Controlling CRISPR and gene therapy with an amino acid switch

brown mouse
The switch, an amino acid called BOC, is cheap and nontoxic and "should work in any protein in any species." (Alexandra/München)

Gene editing and gene therapy have a range of potential applications, from editing out disease-causing mutations to treating spinal cord injuries. But the ability to control these treatments is a key concern, as they may stay switched on after they have had their intended effect, causing unwanted side effects. Scientists from the University of Bath and Cardiff University have created a switch that controls protein expression in cultured cells and mouse embryos and could one day be used in human gene therapies, the researchers believe. 

The team tested the switch, an amino acid called BOC, in mice that had been genetically engineered to glow green under ultraviolet light. They used a method called genetic code expansion to create mouse embryos whose fluorescence gene had been edited out—but only in the presence of BOC. Edited embryos that were exposed to BOC were able to develop into mice that did not glow, but those not exposed to BOC remained green. 

BOC is cheap and nontoxic and "should work in any protein in any species," the researchers said in a statement. Many of the switch's most immediate applications are environment-related—it could be used to keep the mosquito population down by propagating a gene that makes them infertile, they said. But it could also be used to control Cas9 proteins used in CRISPR-Cas9 gene editing. The study is published in Scientific Reports. 

Adding switches to gene therapies is not a new idea, but current approaches have kinks that need to be addressed before they can be used in humans. Researchers from King's College, for example, are working to treat spinal cord injuries using a gene therapy with an antibiotic-based "off" switch. The treatment triggers production of an enzyme that breaks down scar tissue, allowing neurons to regenerate.
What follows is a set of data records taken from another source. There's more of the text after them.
Lemma stored_iv_core payload domain :
  length payload = P24_PARAMETER_PAYLOAD_LENGTH -> stored_iv payload domain = core_iv (elements_of payload) domain.
Proof.
  intros Hl. unfold stored_iv, core_iv. cbv zeta. symmetry. apply slice_indices. intros i Hi.
  assert (Hb : (4 * (P24_IV_OFFSET + domain_index domain * 9 + 8) + 4 <= length payload)%nat).
  { rewrite Hl. destruct domain; by_leb. }
  revert Hb. generalize (P24_IV_OFFSET + domain_index domain * 9)%nat. clear Hl. intros k Hb.
  rewrite word_at by lia. do 4 f_equal. lia.
Qed.

Section Manifest.
Context `{Sha2} (embedded : option (list byte)) (derived : P24TreeDomain -> list Z).

(** An accepted payload. *)
Record payload_accepted (payload : list byte) : Prop := mk_payload_accepted {
  accepted_embedded : embedded = Some payload;
  accepted_length : length payload = P24_PARAMETER_PAYLOAD_LENGTH;
  accepted_checksum : arr (sha256 payload) = EXPECTED_PAYLOAD_SHA256;
  accepted_elements : Forall element_wf (elements_of payload);
  accepted_ivs : forall domain, stored_iv payload domain = derived domain
}.

Lemma validate_iv_Ok payload domain iv :
  validate_iv derived payload domain = Ok iv <-> iv = stored_iv payload domain /\ iv = derived domain.
Proof. unfold validate_iv. case_bool_decide; cbn; split; naive_solver congruence. Qed.

Lemma candidate_payload_Ok payload : candidate_payload embedded derived = Ok payload <-> payload_accepted payload.
Proof.
  unfold candidate_payload, validate_payload. split.
  - intros Hok. destruct embedded as [bytes|] eqn:Hemb; cbn in Hok; [|done].
    destruct (Nat.eqb_spec (length bytes) P24_PARAMETER_PAYLOAD_LENGTH) as [Hl|]; cbn in Hok; [|done].
    case_bool_decide as Hc; cbn in Hok; [|done]. inv_ok. destruct_units.
    repeat match goal with Hi : validate_iv _ _ _ = Ok _ |- _ => apply validate_iv_Ok in Hi as [? ?] end.
    match goal with Hv : validate_with _ _ = Ok tt |- _ =>
      apply validate_with_Ok in Hv; [|apply elements_nonneg_of] end.
    split; [done..|]. intros []; congruence.
  - intros [-> Hl Hc He Hi]. cbn. rewrite (proj2 (Nat.eqb_eq _ _) Hl). cbn.
    rewrite bool_decide_true by done. cbn. rewrite validate_with_wf by done. cbn.
    unfold validate_iv. rewrite !bool_decide_true by done. done.
Qed.

#[export] Instance p24_manifest_laws : P24ManifestLaws (p24_manifest embedded derived).
Proof.
  split; cbn [parameter_payload manifest_iv p24_manifest].
  - intros payload Hp%candidate_payload_Ok. apply Hp.
  - intros payload Hp%candidate_payload_Ok. apply Hp.
  - intros payload domain Hp. unfold candidate_iv. rewrite Hp. cbn.
    apply candidate_payload_Ok in Hp. apply validate_iv_Ok.
    rewrite <-(stored_iv_core payload domain) by apply Hp. split; [done|apply Hp].
Qed.

Lemma manifest_encode_Ok bytes :
  manifest_encode embedded derived = Ok bytes <->
  exists payload, payload_accepted payload /\ bytes = manifest_header ++ payload.
Proof.
  unfold manifest_encode. setoid_rewrite <-candidate_payload_Ok.
  destruct (candidate_payload embedded derived) as [payload|e]; cbn; split.
  - intros [= <-]. by exists payload.
  - by intros (p & [= ->] & ->).
  - done.
  - by intros (p & ? & _).
Qed.

Lemma manifest_decode_Ok bytes :
  manifest_decode embedded derived bytes = Ok tt <-> manifest_encode embedded derived = Ok bytes.
Proof.
  unfold manifest_decode. split.
  - intros Hok. inv_ok. by zbool; subst.
  - intros Henc. pose proof (proj1 (manifest_encode_Ok bytes) Henc) as (payload & Hp & ->).
    rewrite Henc, length_app, (accepted_length _ Hp).
    assert (Hh : (length manifest_header + P24_PARAMETER_PAYLOAD_LENGTH =? P24_CANDIDATE_MANIFEST_LENGTH)%nat = true)
      by by vm_compute.
    rewrite Hh. cbn [negb mbind result_bind]. rewrite bool_decide_true by done.
    by rewrite !bool_decide_true by by vm_compute.
Qed.

(** the decoder of the candidate accepts exactly one byte string, the canonical
    header followed by the embedded payload, and only if the payload has its length,
    the frozen SHA-256 digest, canonical elements, and for every domain the
    initialisation vector that rejection sampling derives. *)
Theorem manifest_decode_exact (Hderived : forall domain, derive_tree_iv domain = Some (derived domain)) bytes :
  manifest_decode embedded derived bytes = Ok tt <->
  exists payload, bytes = manifest_header ++ payload /\ embedded = Some payload /\
    length payload = P24_PARAMETER_PAYLOAD_LENGTH /\ arr (sha256 payload) = EXPECTED_PAYLOAD_SHA256 /\
    Forall element_wf (elements_of payload) /\
    forall domain, derive_tree_iv domain = Some (stored_iv payload domain).
Proof.
  rewrite manifest_decode_Ok, manifest_encode_Ok. split.
  - intros (payload & [He Hl Hc Hw Hi] & ->). exists payload. split_and!; try done.
    intros domain. by rewrite Hi, Hderived.
  - intros (payload & -> & He & Hl & Hc & Hw & Hi). exists payload. split; [|done]. split; try done.
    intros domain. specialize (Hi domain). rewrite Hderived in Hi. by injection Hi.
Qed.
The antibiotic doxycyline is delivered after treatment to trigger the "off" switch. 

While the treatment restored some hand function to rats that had suffered a spinal cord injury, a small portion of the targeted gene remained active even after the therapy had been switched off. The King's team is working to shut off the gene completely and move into trials in larger animals. 
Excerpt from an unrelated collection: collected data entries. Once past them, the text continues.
Lemma small_tree_exact_witness :
  exists siblings,
    small_tree_path frozen_reference frozen_manifest [sample_note] 0 =
      Ok (leaf_value frozen_manifest frozen_reference sample_note, siblings,
          note_root frozen_manifest frozen_reference [sample_note]) /\
    root_from_note_path (elements_of frozen_payload) sample_note 0 siblings =
      Ok (note_root frozen_manifest frozen_reference [sample_note]).
Proof.
  destruct (@small_tree_exact frozen_manifest frozen_manifest_laws frozen_payload frozen_reference
    frozen_manifest_payload frozen_manifest_reference [sample_note] 0 sample_note sample_notes_wf
    ltac:(cbn; lia) ltac:(lia) eq_refl) as [_ (siblings & Hp & _ & Hr)].
  exists siblings. split; [exact Hp|exact Hr].
Defined.

Definition first_element {E} (r : Result E BabyBearDigestV2) : Z :=
  match r with Ok d => nth 0 d 0 | Err _ => 0 end.

Lemma sample_hashes_differ :
  (first_element (core_hash16 (elements_of frozen_payload) P24TreeDomain.Leaf sample_note) =?
   first_element (core_hash16 (elements_of frozen_payload) P24TreeDomain.EmptyBase [])) = false.
Proof. vm_compute. reflexivity. Qed.

Lemma sample_leaf_not_empty :
  leaf_value frozen_manifest frozen_reference sample_note <> empty_base frozen_manifest frozen_reference.
Proof.
  destruct (hash16_total frozen_manifest frozen_payload frozen_reference frozen_manifest_payload
    frozen_manifest_reference P24TreeDomain.Leaf sample_note eq_refl (proj2 sample_note_wf)) as (a & Ha & Hra & _).
  destruct (hash16_total frozen_manifest frozen_payload frozen_reference frozen_manifest_payload
    frozen_manifest_reference P24TreeDomain.EmptyBase [] eq_refl (Forall_nil_2 _)) as (b & Hb & Hrb & _).
  unfold leaf_value, empty_base, reference_leaf. rewrite Hra, Hrb. cbn [digest_of]. intros <-.
  rewrite <-Hb in Ha. exact (proj1 (Z.eqb_neq _ _) sample_hashes_differ (f_equal first_element Ha)).
Qed.

Lemma sample_leaf m self : note_leaf m self [sample_note] 0 = leaf_value m self sample_note.
Proof. reflexivity. Qed.

Lemma note_path_sound_witness :
  exists siblings,
    root_from_note_path (elements_of frozen_payload) sample_note 0 siblings =
      Ok (note_root frozen_manifest frozen_reference [sample_note]) /\
    [sample_note] !! Z.to_nat 0 = Some sample_note.
Proof.
  assert (Hdepth : 0 <= 0 < 2 ^ Z.of_nat P24_TREE_DEPTH) by (split; [lia|by apply Z.pow_pos_nonneg; lia]).
  destruct (note_path_complete frozen_manifest frozen_payload frozen_reference frozen_manifest_payload
    frozen_manifest_reference [sample_note] 0 sample_note sample_notes_wf Hdepth eq_refl) as [_ Hr].
  eexists. split; [exact Hr|].
  apply (@note_path_sound frozen_manifest frozen_manifest_laws frozen_payload frozen_reference
    frozen_manifest_payload frozen_manifest_reference [sample_note] 0 sample_note _ sample_notes_wf sample_note_wf
    (tree_siblings_wf frozen_manifest frozen_payload frozen_reference frozen_manifest_payload
       frozen_manifest_reference _ 0 0 P24_TREE_DEPTH
       (fun i => note_leaf_wf frozen_manifest frozen_payload frozen_reference frozen_manifest_payload
          frozen_manifest_reference [sample_note] i sample_notes_wf))
    (length_tree_siblings _ _ _ _ _) Hdepth); [| |exact sample_leaf_not_empty|exact Hr].
  - rewrite sample_leaf. exact (no_collision_refl _ _).
  - intros n Hn%list_elem_of_singleton _. exact Hn.
Defined.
As for gene editing, several approaches are in development to address the possibility of runaway editing. A team from the Salk Institute devised an "epigenetic CRISPR-Cas9" tool that edits DNA without cutting it as traditional CRISPR does, breaking the DNA and making it vulnerable to off-target mutations. The system is based on dead, or inactivated, Cas9. And the Broad Institute is using a CRISPR-based system dubbed REPAIR to edit RNA and bring about reversible changes in DNA. CRISPR pioneer Feng Zhang and colleague David Liu launched their startup, Beam Therapeutics, in May, which will use REPAIR and other technologies to edit nucleotide bases and correct point mutations.

Others are also focusing on enzymes to make CRISPR safer. Scientists at the Institute of Bioorganic Chemistry in Poland used a variant of Cas9 that cuts one strand of DNA rather than both strands.

The U.K. team sees the potential for BOC in several scientific and clinical settings. In addition to controlling gene therapy, the switch could be used to switch on and off proteins in cells to study aging, or to enhance regenerative medicine. The researchers now plan to "iron out wrinkles" in the system before testing it in broader applications, they said in a statement.